Being a “Wonder Woman” means the high expectations that women place on themselves to have perfect bodies, relationships, and jobs.
But according to Debora L. Spar, author of “Wonder Women: Sex, Power, And The Quest for Perfection,” no one can do it all.
Not even Wonder Woman.
Spar, also the president of Barnard College writes, “We have opportunities today — to choose our educations, careers, spouses — that would’ve stunned our grandmothers. But now we’re dazed and confused by all the choices,”
“Feminism was meant to remove a fixed set of expectations; instead, we now interpret it as a route to personal perfection. Because we can do anything, we feel as if we have to do everything.”
It might be OK if our need to be perfect only showed its nasty head in our professional lives. Unfortunately, the Wonder Woman myth also exists in our personal lives, and we simply don’t have enough time in the world for perfection to exist in both places.

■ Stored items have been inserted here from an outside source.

Class KleeSolver := {
  (** [ConstraintManager::addConstraint], [None] for its failed assertion, and
      [::simplifyExpr] *)
  addConstraint : ConstraintSet -> expr -> option ConstraintSet;
  simplifyExpr : ConstraintSet -> expr -> expr;
  (** [Expr::createIsZero] *)
  createIsZero : expr -> expr;
  (** [getInitialValues]: an assignment that satisfies the constraints and makes the
      expression of the query false. *)
  getInitialValues : Query -> option Assignment;
  (** [computeValidity] of the solver chain; [None] when it fails or does not know. *)
  computeValidity : Query -> option bool;
}.

Section trace.
Context `{KleeSolver}.

(** [Query::negateExpr] *)
Definition negateExpr (q : Query) : Query := mkQuery (q_constraints q) (createIsZero (q_expr q)).
(** [Solver::getAssignment] *)
Definition getAssignment (query : Query) : option Assignment :=
  let nq := negateExpr query in
  match as_constant (q_expr nq) with
  | Some ce => if isTrue ce then None else getInitialValues nq
  | None => getInitialValues nq
  end.

(** [klee::Solver::evaluate], which answers for constants itself, and clover's
    [Solver::eval]; [None] is a failed assertion or an exception. *)
Definition Solver_eval (query : Query) : option bool :=
  if getWidth (q_expr query) =? Bool then
    match as_constant (q_expr query) with
    | Some ce => Some (isTrue ce)
    | None => computeValidity query
    end
  else None.

Record Trace := mkTrace {
  cs : ConstraintSet;
  assume_cs : ConstraintSet;
  pathCondsRoot : node;
  pathCondsCurrent : option position;   (* the null pointer is [None] *)
}.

The minute women discovered that we could do the same jobs men do — and possibly do it better — we started fantasizing that we could have 60-hour-plus work weeks and still go to every school play.
But Spar argued that it doesn’t stop at the need to feel equal with men in the board room. Society has placed even more pressure on women today to look beautiful — all the time. More than 14.7 million plastic surgeries were conducted in 2011, mostly in North America, South Korea, Greece, and Italy.

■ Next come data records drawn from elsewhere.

Definition misa_extensions : field := mkField 0 26.
Definition misa_wiri : field := mkField 26 4.
Definition misa_mxl : field := mkField 30 2.
Definition mvendorid_offset : field := mkField 0 7.
Definition mvendorid_bank : field := mkField 7 25.
Definition mstatus_uie : field := mkField 0 1.
Definition mstatus_sie : field := mkField 1 1.
Definition mstatus_mie : field := mkField 3 1.
Definition mstatus_upie : field := mkField 4 1.
Definition mstatus_spie : field := mkField 5 1.
Definition mstatus_mpie : field := mkField 7 1.
Definition mstatus_spp : field := mkField 8 1.
Definition mstatus_mpp : field := mkField 11 2.
Definition mstatus_fs : field := mkField 13 2.
Definition mstatus_xs : field := mkField 15 2.
Definition mstatus_mprv : field := mkField 17 1.
Definition mstatus_sum : field := mkField 18 1.
Definition mstatus_mxr : field := mkField 19 1.
Definition mstatus_tvm : field := mkField 20 1.
Definition mstatus_tw : field := mkField 21 1.
Definition mstatus_tsr : field := mkField 22 1.
Definition mstatus_sd : field := mkField 31 1.
Definition mtvec_mode : field := mkField 0 2.
Definition mtvec_base : field := mkField 2 30.
Definition mie_usie : field := mkField 0 1.
Definition mie_ssie : field := mkField 1 1.
Definition mie_msie : field := mkField 3 1.
Definition mie_utie : field := mkField 4 1.
Definition mie_stie : field := mkField 5 1.
Definition mie_mtie : field := mkField 7 1.
Definition mie_ueie : field := mkField 8 1.
Definition mie_seie : field := mkField 9 1.
Definition mie_meie : field := mkField 11 1.
Definition mip_usip : field := mkField 0 1.
Definition mip_ssip : field := mkField 1 1.
Definition mip_msip : field := mkField 3 1.
Definition mip_utip : field := mkField 4 1.
Definition mip_stip : field := mkField 5 1.
Definition mip_mtip : field := mkField 7 1.
Definition mip_ueip : field := mkField 8 1.
Definition mip_seip : field := mkField 9 1.
Definition mip_meip : field := mkField 11 1.
Definition mcause_exception_code : field := mkField 0 31.
Definition mcause_interrupt : field := mkField 31 1.
Definition mcounteren_CY : field := mkField 0 1.
Definition mcounteren_TM : field := mkField 1 1.
Definition mcounteren_IR : field := mkField 2 1.
Definition mcountinhibit_CY : field := mkField 0 1.
Definition mcountinhibit_IR : field := mkField 2 1.
Definition pmpcfg_L0 : field := mkField 24 1.
Definition pmpcfg_A0 : field := mkField 27 2.
Definition pmpcfg_X0 : field := mkField 29 1.
Definition pmpcfg_W0 : field := mkField 30 1.
Definition pmpcfg_R0 : field := mkField 31 1.
Definition satp_ppn : field := mkField 0 22.
Definition satp_asid : field := mkField 22 9.
Definition satp_mode : field := mkField 31 1.
Definition fcsr_fflags : field := mkField 0 5.
Definition fcsr_frm : field := mkField 5 3.
Definition fcsr_NX : field := mkField 0 1.
Definition fcsr_UF : field := mkField 1 1.
Definition fcsr_OF : field := mkField 2 1.
Definition fcsr_DZ : field := mkField 3 1.
Definition fcsr_NV : field := mkField 4 1.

“Americans, mostly women, spent more than $US13 billion on plastic surgery in 2007; 10 million U.S. girls a year have eating disorders; and any magazine rack confirms our obsession with one scantily-clad celebrity after another,” Spar writes.
Then, there’s the idea of the perfect marriage. No, it’s not just about finding a life partner and settling down. “It’s all about fireworks, co-parenting, lifelong romance, and ecstatic sex,” Spar says. The problem is, no one ever talks about how hard they have to work on their sex lives and partners in the hopes that it will get on a life-long path. It doesn’t just happen overnight, but we somehow still think it does.

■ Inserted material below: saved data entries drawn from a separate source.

(* ===== verification/MmuSpec.v ===== *)
(** The Sv32 translation as the privileged architecture describes it, and the proofs that
    the page walk of [Mmu] implements it and that its look-aside buffer is transparent. *)
From S2P Require Import Prelude Bits Csr APInt KExpr KBuilder Concolic PathTrace Iss Mmu.

(** * Specification

    On a page table [pt], a function from physical addresses to 32-bit entries. *)

Record translation := mkTranslation {
  tr_root : Z;       (* physical page number of the root table *)
  tr_supervisor : bool; tr_sum : bool; tr_mxr : bool; tr_type : MemoryAccessType }.

Definition entry_valid (pte : Z) : bool :=
  Z.testbit pte 0 && (Z.testbit pte 1 || negb (Z.testbit pte 2)).
Definition entry_leaf (pte : Z) : bool := Z.testbit pte 1 || Z.testbit pte 3.
Definition entry_permits (t : translation) (pte : Z) : bool :=
  match tr_type t with
  | FETCH => Z.testbit pte 3
  | LOAD => Z.testbit pte 1 || (tr_mxr t && Z.testbit pte 3)
  | STORE => Z.testbit pte 1 && Z.testbit pte 2
  end &&
  (if tr_supervisor t
   then negb (Z.testbit pte 4) || (tr_sum t && negb (bool_decide (tr_type t = FETCH)))
   else Z.testbit pte 4).

(** What a leaf of level [i] makes of the virtual address [va]: level 1 maps a superpage. *)
Definition leaf_maps (t : translation) (i : Z) (va pte : Z) : option Z :=
  let page := pte / 2 ^ 10 in
  if entry_permits t pte && (page mod 2 ^ (10 * i) =? 0)
  then Some (page * 2 ^ 12 + va mod 2 ^ (12 + 10 * i)) else None.

(** The entries a virtual address selects at the two levels. *)
Definition root_entry (t : translation) (va : Z) : Z := tr_root t * 2 ^ 12 + va / 2 ^ 22 * 4.
Definition next_entry (pte va : Z) : Z := pte / 2 ^ 10 * 2 ^ 12 + va / 2 ^ 12 mod 2 ^ 10 * 4.

(** The address of the leaf entry and the physical address; [None] is a page fault. *)
Definition sv32 (pt : Z -> Z) (t : translation) (va : Z) : option (Z * Z) :=
  let a1 := root_entry t va in
  if entry_valid (pt a1) then
    if entry_leaf (pt a1) then pair a1 <$> leaf_maps t 1 va (pt a1)
    else
      let a0 := next_entry (pt a1) va in
      if entry_valid (pt a0) && entry_leaf (pt a0) then pair a0 <$> leaf_maps t 0 va (pt a0)
      else None
  else None.

(** The entries the translation looks at. *)
Definition sv32_reads (pt : Z -> Z) (t : translation) (va : Z) : list Z :=
  let a1 := root_entry t va in
  if entry_valid (pt a1) && negb (entry_leaf (pt a1)) then [a1; next_entry (pt a1) va] else [a1].

(** The translation the registers of the core ask for. *)
Definition core_translation (c : core_view) (type : MemoryAccessType) (mode : Z) : translation :=
  mkTranslation (get_field satp_ppn (core_csrs c satp)) (mode =? SupervisorMode)
    (negb (get_field mstatus_sum (core_csrs c mstatus) =? 0))
    (negb (get_field mstatus_mxr (core_csrs c mstatus) =? 0)) type.

(** * Page tables in memory

    What the unit relies on: [pte_at] is the word at an aligned physical address that is
    [backed] by memory; a load returns it, a store replaces it, and neither these nor the
    clock change anything else the unit can see. *)

Definition same_tables {E} (backed : E -> Z -> Prop) (pte_at : E -> Z -> Z) (e e' : E) : Prop :=
  forall a, backed e a -> backed e' a /\ pte_at e' a = pte_at e a.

“We want to be fully involved in our children’s care — without compromising time at work, with spouses, and for ourselves. We want men to love our independence and gas up the car.We want to achieve pay equity with men, but we prefer our husbands to earn more than we do.And whether we’re working as truck drivers or consultants, we want to be good homemakers, mothers, and wives.”
Even the image of motherhood has been distorted. Spar says that at one time, if we were too busy to have kids, we’d just consider adopting. Technology today has enabled us to become biological parents and time pregnancies to align with our careers. We can do all of this without ever actually having sex. Is the technology helping us or just making the “having it all” case stronger?
To be Wonder Woman, you have to have the perfect body, dress scantily, and still manage to save the world and every man in it. Spar says the problem is that we simply don’t have the time, mental ability, and energy to “put [our] foot on that gas pedal and keep it there,” as Sandberg advised.